(* ===== verification/WatcherSpec.v ===== *)
(** * The watcher, game by game

    Each game goes through its own small automaton: idle, playing, or gone but
    settling.  The loop's hash maps of running games and deadlines implement one
    such automaton for every game at once. *)

From S2P Require Import Prelude CoreTypes Watcher.

(** ** The automaton *)

Inductive Phase := Idle | Playing | Settling (deadline : Z).

(** What one turn does to one game: [seen] is the process found for it. *)
Definition phase_turn (tuning : WatchTuning) (c : Clock) (g : GameId) (seen : option Z) (p : Phase)
    : list DetectionEvent * Phase :=
  let settle_until d :=
    if bool_decide (d <= t_fired c)%Z then ([GameStopped g (t_utc c g)], Idle) else ([], Settling d) in
  match seen, p with
  | Some _, Playing => ([], Playing)
  | Some pid, _ => ([GameStarted g pid (t_utc c g)], Playing)
  | None, Idle => ([], Idle)
  | None, Playing => settle_until (t_armed c g + settle tuning)%Z
  | None, Settling d => settle_until d
  end.

Fixpoint phase_run (tuning : WatchTuning) (g : GameId) (turns : list (Clock * gmap GameId Z)) (p : Phase)
    : list DetectionEvent * Phase :=
  match turns with
  | [] => ([], p)
  | (c, now) :: rest =>
    let '(evs, p) := phase_turn tuning c g (now !! g) p in
    let '(later, p) := phase_run tuning g rest p in (evs ++ later, p)
  end.

(** The phase the maps hold for a game. *)
Definition phase_of (w : Watcher) (g : GameId) : Phase :=
  match w_running w !! g, pending_stop w !! g with
  | Some _, _ => Playing
  | None, Some d => Settling d
  | None, None => Idle
  end.

(** No running game has a deadline. *)
Definition watch_inv (w : Watcher) : Prop := ∀ g, is_Some (w_running w !! g) → pending_stop w !! g = None.

Definition about (g : GameId) (e : DetectionEvent) : bool :=
  match e with GameStarted g' _ _ | GameStopped g' _ => bool_decide (g' = g) | _ => false end.
Definition events_of (g : GameId) (evs : list DetectionEvent) : list DetectionEvent := List.filter (about g) evs.

Lemma events_of_app g a b : events_of g (a ++ b) = events_of g a ++ events_of g b.
Proof. apply List.filter_app. Qed.

Lemma events_of_own g e : about g e = true → events_of g [e] = [e].
Proof. unfold events_of. simpl. by intros ->. Qed.

Lemma events_of_other g e : about g e = false → events_of g [e] = [].
Proof. unfold events_of. simpl. by intros ->. Qed.

Section WatcherSpec.
Context `{HI : HashIter} `{!HashIterLaws}.

(** ** The three loops of a turn *)

Lemma see_other c running seen g evs pending :
  g ∉ map fst seen →
  let '(evs', pending') := foldl (see_one c running) (evs, pending) seen in
  events_of g evs' = events_of g evs ∧ pending' !! g = pending !! g.
Proof.
  revert evs pending. induction seen as [|[g' pid] seen IH]; intros evs pending Hni; [done|].
  apply not_elem_of_cons in Hni as [Hne Hni]. cbn [foldl see_one]. simpl in Hne.
  specialize (IH (match running !! g' with Some _ => evs | None => evs ++ [GameStarted g' pid (t_utc c g')] end)
    (delete g' pending) Hni).
  destruct (foldl _ _ seen) as [evs' pending']. destruct IH as [-> ->]. split.
  - destruct (running !! g'); [done|]. rewrite events_of_app, (events_of_other g); [apply app_nil_r|].
    simpl. by apply bool_decide_eq_false.
  - by apply lookup_delete_ne.
Qed.

Lemma see_running_game c running seen pending g :
  NoDup (map fst seen) →
  let '(evs, pending') := see_running c running seen pending in
  (∀ pid, (g, pid) ∈ seen →
     events_of g evs = match running !! g with Some _ => [] | None => [GameStarted g pid (t_utc c g)] end ∧
     pending' !! g = None) ∧
  (g ∉ map fst seen → events_of g evs = [] ∧ pending' !! g = pending !! g).
Proof.
  intros Hnd. unfold see_running. destruct (foldl _ _ seen) as [evs' pending'] eqn:Ef. split.
  - intros pid Hin. apply list_elem_of_split in Hin as (l1 & l2 & ->).
    rewrite map_app in Hnd. apply list.NoDup_app in Hnd as (_ & Hd & [Hni _]%list.NoDup_cons).
    assert (Hn1 : g ∉ map fst l1) by (intros Hin; apply (Hd g Hin), list_elem_of_here).
    rewrite foldl_app in Ef. pose proof (see_other c running l1 g [] pending Hn1) as H1.
    destruct (foldl _ _ l1) as [evs1 p1]. destruct H1 as [He1 Hp1]. cbn [foldl see_one] in Ef.
    pose proof (see_other c running l2 g
      (match running !! g with Some _ => evs1 | None => evs1 ++ [GameStarted g pid (t_utc c g)] end) (delete g p1) Hni) as H2.
    rewrite Ef in H2. destruct H2 as [-> ->]. split; [|apply lookup_delete_eq].
    destruct (running !! g); [done|]. rewrite events_of_app, He1. apply events_of_own. simpl. by apply bool_decide_eq_true.
  - intros Hni. pose proof (see_other c running seen g [] pending Hni) as Ho. by rewrite Ef in Ho.
Qed.

Lemma arm_game c s now games pending g :
  arm c s now games pending !! g =
    match now !! g, pending !! g with
    | None, None => if decide (g ∈ games) then Some (t_armed c g + s)%Z else None
    | _, _ => pending !! g
    end.
Proof.
  unfold arm. revert pending. induction games as [|g' games IH]; intros pending; cbn [foldl].
  { rewrite decide_False by apply not_elem_of_nil. by destruct (now !! g), (pending !! g). }
  rewrite IH. clear IH. destruct (decide (g' = g)) as [->|Hne].
  - rewrite (decide_True (P := g ∈ g :: games)) by apply list_elem_of_here.
    destruct (now !! g) eqn:En; [done|]. destruct (pending !! g) eqn:Ep; [by rewrite Ep|]. by rewrite lookup_insert_eq.
  - assert (Hl : (match now !! g', pending !! g' with
                  | None, None => <[g' := (t_armed c g' + s)%Z]> pending | _, _ => pending end) !! g = pending !! g).
    { destruct (now !! g'), (pending !! g'); try done. by apply lookup_insert_ne. }
    rewrite Hl. destruct (now !! g), (pending !! g); try done. apply decide_ext. rewrite elem_of_cons. naive_solver.
Qed.

Lemma stop_all_game c games pending g :
  NoDup games →
  let '(evs, pending') := stop_all c games pending in
  events_of g evs = (if decide (g ∈ games) then [GameStopped g (t_utc c g)] else []) ∧
  pending' !! g = (if decide (g ∈ games) then None else pending !! g).
Proof.
  intros Hnd. unfold stop_all.
  enough (Hgen : ∀ evs, let '(evs', pending') := foldl (λ '(evs, pending) g, (evs ++ [GameStopped g (t_utc c g)], delete g pending)) (evs, pending) games in
    events_of g evs' = events_of g evs ++ (if decide (g ∈ games) then [GameStopped g (t_utc c g)] else []) ∧
    pending' !! g = (if decide (g ∈ games) then None else pending !! g)) by (exact (Hgen [])).
  revert pending. induction games as [|g' games IH]; intros pending evs; cbn [foldl].
  { rewrite !decide_False by apply not_elem_of_nil. by rewrite app_nil_r. }
  apply list.NoDup_cons in Hnd as [Hni Hnd].
  specialize (IH Hnd (delete g' pending) (evs ++ [GameStopped g' (t_utc c g')])).
  destruct (foldl _ _ games) as [evs' pending']. destruct IH as [-> ->]. rewrite events_of_app.
  destruct (decide (g' = g)) as [->|Hne].
  - assert (Hhere : g ∈ g :: games) by apply list_elem_of_here.
    rewrite !(decide_False (P := g ∈ games)), !(decide_True (P := g ∈ g :: games)) by done.
    rewrite (events_of_own g) by (simpl; by apply bool_decide_eq_true). by rewrite app_nil_r, lookup_delete_eq.
  - rewrite (events_of_other g) by (simpl; by apply bool_decide_eq_false). rewrite app_nil_r, lookup_delete_ne by done.
    assert (Hiff : g ∈ games ↔ g ∈ g' :: games) by (rewrite elem_of_cons; naive_solver).
    split; [f_equal|]; by apply decide_ext.
Qed.

(** ** A turn, a run *)

Lemma elem_of_fired c now pending g :
  g ∈ fired c now pending ↔ now !! g = None ∧ ∃ d, pending !! g = Some d ∧ (d <= t_fired c)%Z.
Proof.
  unfold fired. rewrite list_elem_of_fmap. split.
  - intros ([g' d] & -> & Hin). apply list_elem_of_In, filter_In in Hin as [Hin Hb].
    apply list_elem_of_In, elem_of_hash_iter in Hin. bool_simpl. simpl in *. eauto.
  - intros (Hn & d & Hp & Hd). exists (g, d). split; [done|]. apply list_elem_of_In, filter_In. split.
    + by apply list_elem_of_In, elem_of_hash_iter.
    + simpl. by rewrite !bool_decide_eq_true_2.
Qed.

Lemma fired_NoDup c now pending : NoDup (fired c now pending).
Proof. apply NoDup_key_filter, hash_iter_keys. Qed.

Lemma elem_of_keys {V} (m : gmap GameId V) g : g ∈ map fst (hash_iter m) ↔ is_Some (m !! g).
Proof.
  rewrite list_elem_of_fmap. split.
  - intros ([g' v] & -> & Hin%elem_of_hash_iter). by eexists.
  - intros [v Hv]. exists (g, v). by rewrite elem_of_hash_iter.
Qed.

(** The deadline of a game once the second loop has run. *)
Definition deadline (c : Clock) (s : Z) (w : Watcher) (g : GameId) : option Z :=
  match pending_stop w !! g, w_running w !! g with
  | Some d, _ => Some d
  | None, Some _ => Some (t_armed c g + s)%Z
  | None, None => None
  end.

Lemma watch_turn_game tuning c now w g :
  let '(evs, _, w') := watch_turn tuning c now w in
  match now !! g with
  | Some pid =>
    events_of g evs = match w_running w !! g with Some _ => [] | None => [GameStarted g pid (t_utc c g)] end ∧
    pending_stop w' !! g = None
  | None =>
    match deadline c (settle tuning) w g with
    | Some d => if bool_decide (d <= t_fired c)%Z
                then events_of g evs = [GameStopped g (t_utc c g)] ∧ pending_stop w' !! g = None
                else events_of g evs = [] ∧ pending_stop w' !! g = Some d
    | None => events_of g evs = [] ∧ pending_stop w' !! g = None
    end
  end ∧ w_running w' = now.
Proof.
  unfold watch_turn.
  pose proof (see_running_game c (w_running w) (hash_iter now) (pending_stop w) g (hash_iter_keys now)) as Hs.
  destruct (see_running _ _ _ _) as [starts p1]. destruct Hs as [Hseen Hunseen].
  pose proof (arm_game c (settle tuning) now (map fst (hash_iter (w_running w))) p1 g) as Ha.
  set (p2 := arm _ _ _ _ p1) in *.
  pose proof (stop_all_game c (fired c now p2) p2 g (fired_NoDup _ _ _)) as Hst.
  destruct (stop_all _ _ _) as [stops p3]. destruct Hst as [He Hp]. cbn [fst snd w_running pending_stop].
  rewrite events_of_app, He, Hp. clear He Hp. split; [|done]. destruct (now !! g) as [pid|] eqn:En.
  - destruct (Hseen pid) as [-> Hp1]; [by apply elem_of_hash_iter|].
    rewrite !decide_False by (rewrite elem_of_fired, En; naive_solver). by rewrite app_nil_r, Ha, Hp1.
  - destruct Hunseen as [-> Hp1]; [rewrite elem_of_keys, En; by intros [? ?]|]. rewrite Hp1 in Ha.
    assert (Hd : p2 !! g = deadline c (settle tuning) w g).
    { rewrite Ha. unfold deadline. destruct (pending_stop w !! g); [done|].
      destruct (w_running w !! g) eqn:Er; [rewrite decide_True|rewrite decide_False]; try done;
        rewrite elem_of_keys, Er; [by eexists|by intros [? ?]]. }
    pose proof (elem_of_fired c now p2 g) as Hf. rewrite Hd, En in Hf. rewrite Hd. cbn [app].
    destruct (deadline c (settle tuning) w g) as [d|].
    + destruct (decide (d <= t_fired c)%Z) as [Hle|Hgt].
      * rewrite bool_decide_eq_true_2, !decide_True by naive_solver. done.
      * rewrite bool_decide_eq_false_2, !decide_False by naive_solver. done.
    + rewrite !decide_False by naive_solver. done.
Qed.

Lemma watch_turn_phase tuning c now w g :
  watch_inv w →
  let '(evs, _, w') := watch_turn tuning c now w in
  (events_of g evs, phase_of w' g) = phase_turn tuning c g (now !! g) (phase_of w g).
Proof.
  intros Hw. pose proof (watch_turn_game tuning c now w g) as Ht.
  destruct (watch_turn tuning c now w) as [[evs i] w']. destruct Ht as [Ht Hr].
  unfold phase_of, phase_turn. rewrite Hr. specialize (Hw g). unfold deadline in Ht.
  destruct (now !! g) as [pid|].
  - destruct Ht as [-> _]. destruct (w_running w !! g); [done|]. by destruct (pending_stop w !! g).
  - destruct (w_running w !! g) as [pid|]; [rewrite Hw in Ht by (by eexists)|destruct (pending_stop w !! g)];
      try case_bool_decide; by destruct Ht as [-> ->].
Qed.

Lemma watch_turn_inv tuning c now w :
  let '(_, _, w') := watch_turn tuning c now w in watch_inv w'.
Proof.
  pose proof (watch_turn_game tuning c now w) as Ht. destruct (watch_turn tuning c now w) as [[evs i] w'].
  intros g [pid Hg]. destruct (Ht g) as [Hc Hr]. rewrite Hr in Hg. rewrite Hg in Hc. by destruct Hc.
Qed.

Lemma run_watcher_phase tuning turns w g :
  watch_inv w →
  let '(evs, w') := run_watcher tuning turns w in
  (events_of g evs, phase_of w' g) = phase_run tuning g turns (phase_of w g) ∧ watch_inv w'.
Proof.
  revert w. induction turns as [|[c now] turns IH]; intros w Hw; [done|]. cbn [run_watcher phase_run].
  pose proof (watch_turn_phase tuning c now w g Hw) as Hp. pose proof (watch_turn_inv tuning c now w) as Hi.
  destruct (watch_turn tuning c now w) as [[evs i] w1]. specialize (IH w1 Hi).
  destruct (run_watcher tuning turns w1) as [later w2]. destruct IH as [IH Hi2]. split; [|done].
  rewrite events_of_app, <- Hp, <- IH. done.
Qed.

(** ** Sessions *)

(** Turns in which a game is not seen. *)
Definition absent (g : GameId) (turns : list (Clock * gmap GameId Z)) : Prop :=
  Forall (λ t, snd t !! g = None) turns.

Lemma idle_run tuning g turns : absent g turns → phase_run tuning g turns Idle = ([], Idle).
Proof.
  induction turns as [|[c now] turns IH]; [done|]. intros [Hn Ha]%list.Forall_cons. simpl in *.
  rewrite Hn. simpl. by rewrite IH.
Qed.

Lemma settling_run tuning g turns d :
  absent g turns →
  phase_run tuning g turns (Settling d) =
    match fetch_optional (λ t, bool_decide (d <= t_fired (fst t))%Z) turns with
    | Some (c, _) => ([GameStopped g (t_utc c g)], Idle)
    | None => ([], Settling d)
    end.
Proof.
  induction turns as [|[c now] turns IH]; [done|]. intros [Hn Ha]%list.Forall_cons. simpl in Hn.
  rewrite fetch_optional_cons. cbn [phase_run fst]. rewrite Hn. cbn [phase_turn]. case_bool_decide; cbv beta iota.
  - by rewrite idle_run.
  - rewrite IH by done. by destruct (fetch_optional _ turns) as [[c' now']|].
Qed.

Lemma playing_run tuning g c now turns :
  absent g ((c, now) :: turns) →
  phase_run tuning g ((c, now) :: turns) Playing =
    let d := (t_armed c g + settle tuning)%Z in
    match fetch_optional (λ t, bool_decide (d <= t_fired (fst t))%Z) ((c, now) :: turns) with
    | Some (c', _) => ([GameStopped g (t_utc c' g)], Idle)
    | None => ([], Settling d)
    end.
Proof.
  intros [Hn Ha]%list.Forall_cons. simpl in Hn. cbv zeta. rewrite fetch_optional_cons. cbn [phase_run fst].
  rewrite Hn. cbn [phase_turn]. case_bool_decide; cbv beta iota; [by rewrite idle_run|].
  rewrite settling_run by done. by destruct (fetch_optional _ turns) as [[c' now']|].
Qed.
End WatcherSpec.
....
## TASK OBJECTIVE
Reproducing the whole listing above is not the task. Copy exactly only the lines from the one with "let '(evs, pending') := see_running" to the one with "intros Hnd. unfold see_running.", both kept.

## YOUR RESPONSE
  let '(evs, pending') := see_running c running seen pending in
  (∀ pid, (g, pid) ∈ seen →
     events_of g evs = match running !! g with Some _ => [] | None => [GameStarted g pid (t_utc c g)] end ∧
     pending' !! g = None) ∧
  (g ∉ map fst seen → events_of g evs = [] ∧ pending' !! g = pending !! g).
Proof.
  intros Hnd. unfold see_running. destruct (foldl _ _ seen) as [evs' pending'] eqn:Ef. split.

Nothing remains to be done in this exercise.